Ein „Lagerfeuer, an dem alle Kumbaya singen“ sei ihr Klassenzimmer aber genauso wenig wie die Welt außerhalb, betont die Pädagogin, die in einem sozial schwierigen Bezirk in Denver, Colorado, unterrichtet, in dem ihre Schüler regelmäßig mit Problemen von Gewalt in der Familie über materielle Sorgen bis zur Deportation von Familienmitgliedern konfrontiert sind. Weshalb es ihr neben dem Thema Empowerment und dem Anerkennen berechtigter Anliegen der Schüler auch darum geht, den angehenden Weltveränderern aufzuzeigen, wo ihre eigenen Anteile und Verantwortlichkeiten im Guten wie im Schlechten liegen. Denn nur wer verstehe, welchen Anteil er oder sie selbst in Konflikten mit anderen Schülern oder Misserfolgen bei der letzten Schularbeit hat, könne auch verstehen, was er oder sie zum Gelingen oder überhaupt zum Beginn anderer Projekte beitragen könne.

Kleine Projekte, große Wirkung. Die durchaus auch vermeintlich klein erscheinen können, um dann eine große Wirkung zu erzielen. Wie beispielsweise die sogenannte Buddy Bench – eine grüne Bank, die heute zwischen dem Klettergerüst und dem Baseballfeld der Doull-Grundschule in Denver steht, an der Schwartz unterrichtet. Initiiert hatte sie einst Christian Buck, der einen Weg finden wollte, „Einsamkeit auf dem Schulhof zu vermeiden und Freundschaften zu fördern“. Also hatte er seiner Direktion vorgeschlagen, doch eine Bank mit der Aufschrift „Buddy Bench“ aufzustellen, auf die sich jeder setzen könne, der Gesellschaft suche.

Und war damit glücklicherweise auf offene Ohren gestoßen. Heute ist die Bank aus der Schule nicht mehr wegzudenken, jede Menge Schüler haben auf ihr neue Freundschaften geschlossen oder Spielkameraden gefunden – und das ist einem Achtjährigen zu verdanken, der eine ganz simple Idee gehabt hat. Und den Mut und das Vertrauen, sich für seine Idee einzusetzen. „Wenn ein junger Mensch den Wunsch hat, etwas zu verändern, können wir einfach fragen ,Warum nicht Du und warum nicht jetzt?‘“, bringt es Schwartz am Ende ihres Buches auf den Punkt.

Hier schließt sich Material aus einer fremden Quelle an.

(** * Wobbly Tower: the judgment layer of [GameScene.tsx]

    A shallow embedding of the stability evaluator
    ([calculatePlacementStability]), the per-frame tower monitor and score
    bookkeeping ([animate]), the commit-placement operation
    ([internalAddBlock]) and the camera gesture handlers, followed by the
    properties established about them.

    JavaScript numbers are modelled as real numbers: [Math.abs], [Math.max],
    [Math.min], [Math.sqrt], [Math.acos] and [Math.PI] become [Rabs], [Rmax],
    [Rmin], [sqrt], [acos] and [PI]; rounding, NaN and the infinities are
    outside the model.  Comparisons are the boolean tests [<?] and [<=?]
    below. *)

From Stdlib Require Import Reals Lra List Bool Lia Arith ZArith.
Import ListNotations.
Open Scope R_scope.

(** ** Numbers *)

Definition ltb (a b : R) : bool := if Rlt_dec a b then true else false.
Definition leb (a b : R) : bool := if Rle_dec a b then true else false.

Notation "a <? b" := (ltb a b) (at level 70, no associativity) : R_scope.
Notation "a <=? b" := (leb a b) (at level 70, no associativity) : R_scope.

(** ** Data model ([types.ts]) *)

Inductive BlockShapeType := CUBE_S | RECT_TALL | RECT_WIDE | CYLINDER_S.

Inductive Shape := Box | Cylinder.

Definition shape_eqb (a b : Shape) : bool :=
  match a, b with
  | Box, Box | Cylinder, Cylinder => true
  | _, _ => false
  end.

(** For a box the half-extents; for a cylinder [dim_x] is the radius,
    [dim_y] the height and [dim_z] the segment count. *)
Record BlockDimensions := mkDim { dim_x : R; dim_y : R; dim_z : R }.

Record BlockDefinition := mkDef {
  type : BlockShapeType;
  dimensions : BlockDimensions;
  mass : R;
  color : Z;
  friction : R;
  restitution : R;
  shape : Shape
}.

Record Vec3 := mkVec { vec_x : R; vec_y : R; vec_z : R }.

(** The pose of a rigid body as the tick reads it from the physics engine.
    [up_dot] is the value the engine yields for
    [quaternion.vmult(localUp).normalize().dot(worldUp)]: the alignment of
    the body's up-vector with world-up. *)
Record Body := mkBody { position : Vec3; up_dot : R }.

(** A placed block; the render mesh and the string identifier carry no
    logic and are left out, as is the display name of a definition. *)
Record PhysicsObject := mkObj { body : Body; definition : BlockDefinition }.

(** ** Constants ([constants.ts]) *)

Definition BLOCK_DEFINITIONS (t : BlockShapeType) : BlockDefinition :=
  match t with
  | CUBE_S => mkDef CUBE_S (mkDim 0.5 0.5 0.5) 1 0xff6347%Z 0.8 0.05 Box
  | RECT_TALL => mkDef RECT_TALL (mkDim 0.25 1 0.25) 1.5 0x4682b4%Z 0.7 0.05 Box
  | RECT_WIDE => mkDef RECT_WIDE (mkDim 1 0.25 0.5) 2.5 0x3cb371%Z 0.9 0.05 Box
  | CYLINDER_S => mkDef CYLINDER_S (mkDim 0.4 0.75 16) 1.2 0xffd700%Z 0.6 0.1 Cylinder
  end.

Definition GROUND_LEVEL : R := 0.
Definition BLOCK_SPAWN_HEIGHT_OFFSET : R := 0.2.
Definition GAME_OVER_FALL_THRESHOLD_Y : R := -5.
Definition FALLEN_BLOCK_DOT_THRESHOLD : R := 0.5.

Definition INITIAL_CAMERA_POSITION_VECTOR : Vec3 := mkVec 5 7 10.
Definition INITIAL_CAMERA_LOOK_AT_VECTOR : Vec3 := mkVec 0 3 0.

Definition GHOST_BLOCK_X_MOVEMENT_STEP : R := 0.2.
Definition GHOST_BLOCK_ROTATION_STEP : R := PI / 12.
Definition GHOST_BLOCK_FINE_ROTATION_STEP : R := PI / 36.

Definition degToRad (degrees : R) : R := degrees * (PI / 180).

Definition CAMERA_MIN_ZOOM_DISTANCE : R := 3.
Definition CAMERA_MAX_ZOOM_DISTANCE : R := 35.
Definition CAMERA_ZOOM_SPEED : R := 0.015.
Definition CAMERA_MIN_POLAR_ANGLE : R := degToRad 5.
Definition CAMERA_MAX_POLAR_ANGLE : R := degToRad 88.
Definition CAMERA_ROTATION_SPEED_X : R := 0.015.
Definition CAMERA_ROTATION_SPEED_Y : R := 0.015.
Definition CAMERA_PAN_SPEED : R := 0.3.

Definition STABILITY_INDICATOR_OFFSET_Y : R := 0.05.

Definition PLACEMENT_STABILITY_GREEN_THRESHOLD_BOX : R := 0.4.
Definition PLACEMENT_STABILITY_YELLOW_THRESHOLD_BOX : R := 0.8.
Definition PLACEMENT_STABILITY_GREEN_THRESHOLD_CYLINDER : R := 0.3.
Definition PLACEMENT_STABILITY_YELLOW_THRESHOLD_CYLINDER : R := 0.7.

Definition TOWER_INSTABILITY_WARNING_DOT_THRESHOLD : R := 0.866.

(** The camera presets; the front and side presets scale the look-at height
    by [lookAtYFactor], the top preset has a fixed [lookAtY]. *)
Record CameraPresetConfig := mkPreset {
  preset_phi : R;
  preset_theta : R;
  preset_radius : R;
  preset_lookAtYFactor : R;
  preset_lookAtY : R;
  preset_lookAtX : R;
  preset_lookAtZ : R
}.

Definition CAMERA_PRESET_FRONT : CameraPresetConfig :=
  mkPreset (PI / 2.5) (PI / 2) 12 0.4 0 0 0.
Definition CAMERA_PRESET_TOP : CameraPresetConfig :=
  mkPreset 0.01 0 18 0 (GROUND_LEVEL + 1) 0 0.
Definition CAMERA_PRESET_SIDE : CameraPresetConfig :=
  mkPreset (PI / 2.5) 0 12 0.4 0 0 0.

(** The three indicator colours ([STABILITY_INDICATOR_COLOR_*]). *)
Inductive StabilityColor :=
| STABILITY_INDICATOR_COLOR_GREEN
| STABILITY_INDICATOR_COLOR_YELLOW
| STABILITY_INDICATOR_COLOR_RED.

Abbreviation GREEN := STABILITY_INDICATOR_COLOR_GREEN.
Abbreviation YELLOW := STABILITY_INDICATOR_COLOR_YELLOW.
Abbreviation RED := STABILITY_INDICATOR_COLOR_RED.

(** ** Component state of [GameScene]

    The refs and React state the handlers read and write.  A ref holding an
    engine object ([worldRef], [sceneRef], [cameraRef], [rendererRef], the
    ghost mesh, the indicator mesh) is modelled by whether it is set;
    [ghostBlockPositionY] and [stabilityIndicatorColor] are the two
    properties of those meshes the logic reads back or publishes.

    A React state variable or prop that is updated from a key press or a
    click and the ref that mirrors it ([ghostBlockXOffset] and its proxy
    ref, [blockToPlace] and [blockToPlaceRef], [canAddBlock] and the closure
    that captured it) are one field: React commits such an update and runs
    the mirroring effect before the next event is handled.  [isGameOverRef]
    is the ref alone: the [isGameOver] prop is set from inside a frame, and
    the ref follows it only when React has committed, which is an input of
    its own below. *)
Record Scene := mkScene {
  worldRef : bool;
  sceneRef : bool;
  cameraRef : bool;
  rendererRef : bool;
  physicsObjectsRef : list PhysicsObject;
  ghostBlockRef : bool;
  ghostBlockPositionY : R;
  stabilityIndicatorRef : bool;
  ghostBlockXOffset : R;
  ghostBlockYRotation : R;
  isGameOverRef : bool;
  blockToPlaceRef : option BlockDefinition;
  maxAchievedHeightInGameRef : R;
  currentHighestBlockYRef : R;
  isSceneReady : bool;
  canAddBlock : bool;
  stabilityIndicatorColor : StabilityColor
}.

„Denn wenn wir das tun, werden Kinder sich Veränderungen nicht mehr wünschen müssen. Sondern sie herbeiführen.“

Buch

Die US-amerikanische Pädagogin Kyle Schwartz hat mit ihrem ersten Buch „I Wish My Teacher Knew“ über das Verhältnis von Lehrern und Schülern einen Bestseller gelandet. Ihr neues Buch „I Wish for Change“ handelt vom Aktivismus von Kindern und Jugendlichen.